Items from a dataset:

(* ===== verification/UpstreamsPage.v ===== *)
(** * The upstreams page

    [pages/upstreams/page.tsx]: the loop that loads every page of the list,
    the polled state around it, deletion, and the counters and filters. The
    control plane is an argument: what it answers to each page number. *)

From Stdlib Require Import ZArith NArith Lia String.
From S2P Require Import Prelude JsString JsValue Json Fetcher Api Polling UpstreamForms.
Local Open Scope string_scope.
Local Open Scope list_scope.

(** ** Loading all pages *)

Definition page_limit : nat := 100.

Section Paging.
Context {A : Type}.

(** [upstreamsApi.list({page, limit: 100})]: the items and the total. *)
Variable server : nat -> result ApiError (list A * Z).

(** The body of the [for (let page = 1; ; page++)] loop, from [page] with the
    items so far; [None] when the fuel is used up. *)
Fixpoint load_pages (fuel page : nat) (items : list A) : option (result ApiError (list A)) :=
  match fuel with
  | O => None
  | S fuel' =>
      match server page with
      | Throw e => Some (Throw e)
      | Ok (l, total) =>
          let items := items ++ l in
          if Nat.eqb (length l) 0 || (total <=? Z.of_nat (length items))%Z
          then Some (Ok items) else load_pages fuel' (S page) items
      end
  end.

(** The loop ends no later than a page that fails or is empty. *)
Lemma load_pages_ends k page items :
  match server (page + k) with Throw _ => True | Ok (l, _) => l = [] end ->
  exists r, load_pages (S k) page items = Some r.
Proof.
  revert page items; induction k as [|k IH]; intros page items Hk; cbn [load_pages].
  - rewrite Nat.add_0_r in Hk. destruct (server page) as [[l total]|e]; [|by eexists].
    subst l. simpl. by eexists.
  - destruct (server page) as [[l total]|e]; [|by eexists]. cbv zeta.
    destruct (_ || _); [by eexists|]. apply IH. by rewrite Nat.add_succ_comm.
Qed.
End Paging.

(** A control plane that holds the list [all] and pages it. *)
Definition paged {A} (all : list A) (page : nat) : result ApiError (list A * Z) :=
  Ok (take page_limit (drop (page_limit * (page - 1)) all), Z.of_nat (length all)).

Lemma load_pages_paged {A} (all : list A) fuel k :
  page_limit * k <= length all \/ k = 0 -> length all <= page_limit * (k + fuel) -> 0 < fuel ->
  load_pages (paged all) fuel (S k) (take (page_limit * k) all) = Some (Ok all).
Proof.
  revert k; induction fuel as [|fuel IH]; intros k Hk Hf H0; [lia|]. cbn [load_pages paged].
  replace (page_limit * (S k - 1)) with (page_limit * k) by lia. cbv zeta.
  replace (take (page_limit * k) all ++ take page_limit (drop (page_limit * k) all))
    with (take (page_limit * S k) all) by (rewrite take_take_drop; f_equal; lia).
  destruct (decide (length all <= page_limit * S k)) as [Hle|Hgt].
  - rewrite (take_ge all) by done.
    rewrite (proj2 (Z.leb_le (Z.of_nat (length all)) (Z.of_nat (length all)))) by lia. by rewrite orb_true_r.
  - rewrite !length_take, length_drop.
    rewrite (proj2 (Nat.eqb_neq _ 0)) by (unfold page_limit in *; lia).
    rewrite (proj2 (Z.leb_gt _ _)) by lia. simpl. apply IH; [left; lia|lia|unfold page_limit in *; lia].
Qed.

(** ** The page *)

Definition upstreams_feed : ListPage UpstreamItem :=
  reloaded_page 70 (js "ailed to load upstreams from backend").

Section Page.
Context `{CaseMapping}.

(** What a finished load gives to the polled page. *)
Definition fetch_outcome (r : result ApiError (list UpstreamItem)) : result jsstring (list UpstreamItem) :=
  match r with Ok l => Ok l | Throw e => Throw (err_message e) end.

Record counters := { totalUpstreams : nat; totalNodes : nat; sslProtectedCount : nat }.

Definition upstream_counters (l : list UpstreamItem) : counters :=
  {| totalUpstreams := length l;
     totalNodes := fold_left (fun acc u => acc + length (u_servers u)) l 0;
     sslProtectedCount := length (List.filter (fun u => ssl_enabled (u_internalSsl u)) l) |}.

(** [typeFilter] is ["ALL"] or a type. *)
Definition upstream_kept (typeFilter : option UpstreamType) (searchQuery : jsstring) (u : UpstreamItem) : bool :=
  let type_ok := match typeFilter with
                 | None => true
                 | Some t => jeqb (type_string (u_type u)) (type_string t)
                 end in
  let q := toLowerCase searchQuery in
  let has s := includes q (toLowerCase s) in
  let opt_has o := match o with Some s => has s | None => false end in
  type_ok &&
  (jeqb (trim searchQuery) [] ||
   has (u_name u) || opt_has (u_description u) || existsb (fun n => has (n_address n)) (u_servers u)
   || opt_has (u_externalFqdn u)).

Definition filtered (typeFilter : option UpstreamType) (searchQuery : jsstring) (l : list UpstreamItem) :
    list UpstreamItem := List.filter (upstream_kept typeFilter searchQuery) l.

(** [handleDelete]: the dialog is closed whatever the outcome; a success
    reloads the list, a failure shows a message. *)
Record delete_state := { deleteTarget : option UpstreamItem; deleting : bool; page_error : option jsstring }.

Definition delete_start (d : delete_state) : delete_state * option call :=
  match deleteTarget d with
  | None => (d, None)
  | Some u => ({| deleteTarget := Some u; deleting := true; page_error := page_error d |},
               Some (UpstreamsApi.upstreams_delete (u_id u)))
  end.

Definition delete_finish (d : delete_state) (r : result ApiError val) : delete_state * bool :=
  ({| deleteTarget := None; deleting := false;
      page_error := match r with
                    | Ok _ => page_error d
                    | Throw e => Some (str_or (err_message e) (js "Failed to delete upstream"))
                    end |},
   match r with Ok _ => true | Throw _ => false end).
End Page.

(** ** Theorems *)

(** C39: the loading loop ends and loads everything: against a control plane
    that pages a list by a hundred and reports its length, it returns that
    list after at most one request per started hundred and one more. *)
Theorem load_pages_complete {A} (all : list A) :
  load_pages (paged all) (S (length all / page_limit)) 1 [] = Some (Ok all).
Proof.
  apply (load_pages_paged all (S (length all / page_limit)) 0); [by right| |lia].
  pose proof (Nat.div_mod (length all) page_limit ltac:(unfold page_limit; lia)) as E.
  pose proof (Nat.mod_upper_bound (length all) page_limit ltac:(unfold page_limit; lia)). lia.
Qed.

(** Whatever a control plane answers, wrong totals included, the loop
    ends by the first page that is empty or fails. *)
Theorem load_pages_terminates {A} (server : nat -> result ApiError (list A * Z)) (k : nat) :
  match server (S k) with Throw _ => True | Ok (l, _) => l = [] end ->
  exists r, load_pages server (S k) 1 [] = Some r.
Proof. apply (load_pages_ends server k 1). Qed.

(** ** Instances *)

Lemma load_pages_terminates_witness :
  exists r, load_pages (fun p => if Nat.ltb p 3 then Ok ([p], 1000%Z) else Ok ([], 1000%Z)) 3 1 [] = Some r.
Proof.
  exact (load_pages_terminates (fun p => if Nat.ltb p 3 then Ok ([p], 1000%Z) else Ok ([], 1000%Z)) 2 eq_refl).
Defined.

What you are asked to do.
Word for word, restate each of the records above.

Solution for this task.
(* ===== verification/UpstreamsPage.v ===== *)
(** * The upstreams page

    [pages/upstreams/page.tsx]: the loop that loads every page of the list,
    the polled state around it, deletion, and the counters and filters. The
    control plane is an argument: what it answers to each page number. *)

From Stdlib Require Import ZArith NArith Lia String.
From S2P Require Import Prelude JsString JsValue Json Fetcher Api Polling UpstreamForms.
Local Open Scope string_scope.
Local Open Scope list_scope.

(** ** Loading all pages *)

Definition page_limit : nat := 100.

Section Paging.
Context {A : Type}.

(** [upstreamsApi.list({page, limit: 100})]: the items and the total. *)
Variable server : nat -> result ApiError (list A * Z).

(** The body of the [for (let page = 1; ; page++)] loop, from [page] with the
    items so far; [None] when the fuel is used up. *)
Fixpoint load_pages (fuel page : nat) (items : list A) : option (result ApiError (list A)) :=
  match fuel with
  | O => None
  | S fuel' =>
      match server page with
      | Throw e => Some (Throw e)
      | Ok (l, total) =>
          let items := items ++ l in
          if Nat.eqb (length l) 0 || (total <=? Z.of_nat (length items))%Z
          then Some (Ok items) else load_pages fuel' (S page) items
      end
  end.

(** The loop ends no later than a page that fails or is empty. *)
Lemma load_pages_ends k page items :
  match server (page + k) with Throw _ => True | Ok (l, _) => l = [] end ->
  exists r, load_pages (S k) page items = Some r.
Proof.
  revert page items; induction k as [|k IH]; intros page items Hk; cbn [load_pages].
  - rewrite Nat.add_0_r in Hk. destruct (server page) as [[l total]|e]; [|by eexists].
    subst l. simpl. by eexists.
  - destruct (server page) as [[l total]|e]; [|by eexists]. cbv zeta.
    destruct (_ || _); [by eexists|]. apply IH. by rewrite Nat.add_succ_comm.
Qed.
End Paging.

(** A control plane that holds the list [all] and pages it. *)
Definition paged {A} (all : list A) (page : nat) : result ApiError (list A * Z) :=
  Ok (take page_limit (drop (page_limit * (page - 1)) all), Z.of_nat (length all)).

Lemma load_pages_paged {A} (all : list A) fuel k :
  page_limit * k <= length all \/ k = 0 -> length all <= page_limit * (k + fuel) -> 0 < fuel ->
  load_pages (paged all) fuel (S k) (take (page_limit * k) all) = Some (Ok all).
Proof.
  revert k; induction fuel as [|fuel IH]; intros k Hk Hf H0; [lia|]. cbn [load_pages paged].
  replace (page_limit * (S k - 1)) with (page_limit * k) by lia. cbv zeta.
  replace (take (page_limit * k) all ++ take page_limit (drop (page_limit * k) all))
    with (take (page_limit * S k) all) by (rewrite take_take_drop; f_equal; lia).
  destruct (decide (length all <= page_limit * S k)) as [Hle|Hgt].
  - rewrite (take_ge all) by done.
    rewrite (proj2 (Z.leb_le (Z.of_nat (length all)) (Z.of_nat (length all)))) by lia. by rewrite orb_true_r.
  - rewrite !length_take, length_drop.
    rewrite (proj2 (Nat.eqb_neq _ 0)) by (unfold page_limit in *; lia).
    rewrite (proj2 (Z.leb_gt _ _)) by lia. simpl. apply IH; [left; lia|lia|unfold page_limit in *; lia].
Qed.

(** ** The page *)

Definition upstreams_feed : ListPage UpstreamItem :=
  reloaded_page 70 (js "ailed to load upstreams from backend").

Section Page.
Context `{CaseMapping}.

(** What a finished load gives to the polled page. *)
Definition fetch_outcome (r : result ApiError (list UpstreamItem)) : result jsstring (list UpstreamItem) :=
  match r with Ok l => Ok l | Throw e => Throw (err_message e) end.

Record counters := { totalUpstreams : nat; totalNodes : nat; sslProtectedCount : nat }.

Definition upstream_counters (l : list UpstreamItem) : counters :=
  {| totalUpstreams := length l;
     totalNodes := fold_left (fun acc u => acc + length (u_servers u)) l 0;
     sslProtectedCount := length (List.filter (fun u => ssl_enabled (u_internalSsl u)) l) |}.

(** [typeFilter] is ["ALL"] or a type. *)
Definition upstream_kept (typeFilter : option UpstreamType) (searchQuery : jsstring) (u : UpstreamItem) : bool :=
  let type_ok := match typeFilter with
                 | None => true
                 | Some t => jeqb (type_string (u_type u)) (type_string t)
                 end in
  let q := toLowerCase searchQuery in
  let has s := includes q (toLowerCase s) in
  let opt_has o := match o with Some s => has s | None => false end in
  type_ok &&
  (jeqb (trim searchQuery) [] ||
   has (u_name u) || opt_has (u_description u) || existsb (fun n => has (n_address n)) (u_servers u)
   || opt_has (u_externalFqdn u)).

Definition filtered (typeFilter : option UpstreamType) (searchQuery : jsstring) (l : list UpstreamItem) :
    list UpstreamItem := List.filter (upstream_kept typeFilter searchQuery) l.

(** [handleDelete]: the dialog is closed whatever the outcome; a success
    reloads the list, a failure shows a message. *)
Record delete_state := { deleteTarget : option UpstreamItem; deleting : bool; page_error : option jsstring }.

Definition delete_start (d : delete_state) : delete_state * option call :=
  match deleteTarget d with
  | None => (d, None)
  | Some u => ({| deleteTarget := Some u; deleting := true; page_error := page_error d |},
               Some (UpstreamsApi.upstreams_delete (u_id u)))
  end.

Definition delete_finish (d : delete_state) (r : result ApiError val) : delete_state * bool :=
  ({| deleteTarget := None; deleting := false;
      page_error := match r with
                    | Ok _ => page_error d
                    | Throw e => Some (str_or (err_message e) (js "Failed to delete upstream"))
                    end |},
   match r with Ok _ => true | Throw _ => false end).
End Page.

(** ** Theorems *)

(** C39: the loading loop ends and loads everything: against a control plane
    that pages a list by a hundred and reports its length, it returns that
    list after at most one request per started hundred and one more. *)
Theorem load_pages_complete {A} (all : list A) :
  load_pages (paged all) (S (length all / page_limit)) 1 [] = Some (Ok all).
Proof.
  apply (load_pages_paged all (S (length all / page_limit)) 0); [by right| |lia].
  pose proof (Nat.div_mod (length all) page_limit ltac:(unfold page_limit; lia)) as E.
  pose proof (Nat.mod_upper_bound (length all) page_limit ltac:(unfold page_limit; lia)). lia.
Qed.

(** Whatever a control plane answers, wrong totals included, the loop
    ends by the first page that is empty or fails. *)
Theorem load_pages_terminates {A} (server : nat -> result ApiError (list A * Z)) (k : nat) :
  match server (S k) with Throw _ => True | Ok (l, _) => l = [] end ->
  exists r, load_pages server (S k) 1 [] = Some r.
Proof. apply (load_pages_ends server k 1). Qed.

(** ** Instances *)

Lemma load_pages_terminates_witness :
  exists r, load_pages (fun p => if Nat.ltb p 3 then Ok ([p], 1000%Z) else Ok ([], 1000%Z)) 3 1 [] = Some r.
Proof.
  exact (load_pages_terminates (fun p => if Nat.ltb p 3 then Ok ([p], 1000%Z) else Ok ([], 1000%Z)) 2 eq_refl).
Defined.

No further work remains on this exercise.